Folha de São Paulo

Haddad me disse que, se já tivesse implantado a renda básica de cidadania, muito provavelmente não teriam levado minha carteira e celular
Como muitos paulistanos, tive dificuldade de escolher entre as atrações a que gostaria de assistir no último final de semana, gratuitamente, na Virada Cultural. Fiquei contente que, por sugestão minha e de outros, o prefeito Fernando Haddad e o secretário da Cultura, Juca Ferreira, convidaram para se apresentar os Racionais.

Eu estava lá na praça da Sé, em 2007, quando por volta das 4 horas surgiram conflitos por causa da forma com que a PM tentou conter a superlotação no apresentação do grupo. Mesmo com o apelo de Mano Brown, não houve como parar a ação violenta da polícia. O show precisou ser interrompido.
Tendo assistido muitas vezes aos Racionais, eu tinha certeza de que eles poderiam cantar outra vez na Virada Cultural, num ambiente tranquilo, como aconteceu na praça Júlio Prestes, na tarde do último domingo, diante de uma multidão que se apertava por inúmeros quarteirões. Mano Brown falou com a sua costumeira assertividade: “Eu vim ontem à noite na Virada e vi muita covardia. Todo mundo fala da polícia, do sistema, mas vi vários manos se desrespeitando, se roubando, se saqueando. O rap precisa de caráter, não de malandragem”.
Eu tinha passado por um susto. No sábado, vindo de Ribeirão Preto, fui direto à praça Júlio Prestes para assistir aos shows de Daniela Mercury e Gal Costa. Fui em direção ao palco em que Daniela cantava. Foi difícil atravessar a multidão. A cada passo, eu era parado para tirar fotos, abraçado e beijado. Até recebi um pedido de casamento de uma bonita moça, mas eu disse que já estava comprometido. Por fim, consegui chegar à grade junto ao palco.
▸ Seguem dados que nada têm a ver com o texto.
Lemma filter_months_present (m : pyval) (idx : list Timestamp) :
  month_selector m →
  filter_months m idx =
    Ok (filter (λ t, absent_or_contains (selected_months m) (month t)) idx).
Proof.
  destruct 1 as [|k Hk|l Hl].
  - by apply filter_months_absent.
  - unfold filter_months. simpl. by apply Z.eqb_neq in Hk as ->.
  - unfold filter_months. simpl. by destruct l.
Qed.

Lemma filter_dayofweek_present (d : pyval) (idx : list Timestamp) :
  day_selector d →
  filter_dayofweek d idx =
    Ok (filter (λ t, absent_or_contains (selected_days d) (dayofweek t)) idx).
Proof.
  destruct 1 as [|k Hk|l Hl|s Hs].
  - by apply filter_dayofweek_absent.
  - unfold filter_dayofweek. simpl. by apply Z.eqb_neq in Hk as ->.
  - unfold filter_dayofweek. simpl. by destruct l.
  - by destruct Hs as [->|[->|[->| ->]]].
Qed.

Lemma week_labels_distinct : NoDup (index_of week).
Proof. by_compute. Qed.

(** A selector for the days alone. *)
Lemma filter_days_day_only (x : DfOrSeries) (d : pyval) :
  NoDup (index_of x) → day_selector d →
  filter_days x d PNone
  = Ok (select (λ t, absent_or_contains (selected_days d) (dayofweek t)) x).
Proof.
  intros Hnd Hd.
  by rewrite (filter_days_masks x d PNone (λ _, true)
                (λ t, absent_or_contains (selected_days d) (dayofweek t)) Hnd
                (λ idx, filter_months_absent PNone idx eq_refl)
                (λ idx, filter_dayofweek_present d idx Hd)).
Qed.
Subi ao camarim, sendo recebida por Daniela, que foi supersimpática e agradeceu-me pelo pronunciamento que fiz, em abril, no qual enalteci a sua coragem e respeito pelos seres humanos. Ao dar-lhe um abraço, entretanto, notei que a minha carteira e o meu celular já não estavam comigo, que alguém os havia furtado. Ela então me levou ao palco de onde acabara de se despedir do público, superaplaudida, e fez um apelo para que devolvessem os documentos. Reforcei o pedido. Instantes depois, um rapaz os trouxe. Fiquei ainda para assistir ao formidável show de Gal Costa.
No domingo à tarde, lá voltei para assistir aos Racionais. Estava ainda mais cheio. Muita tranquilidade, o povo cantando o rap. Ali estavam Haddad e Juca Ferreira, também para cumprimentar Mano Brown, Ice Blue, Edy Rock e KL Jay. O prefeito me disse que, se já tivesse implantado a renda básica de cidadania, muito provavelmente não teriam levado a carteira e o celular. Sim, tenho a convicção de que quando todos tiverem o direito a uma renda suficiente para suprir suas necessidades vitais será muito menor a incidência de delitos dessa natureza.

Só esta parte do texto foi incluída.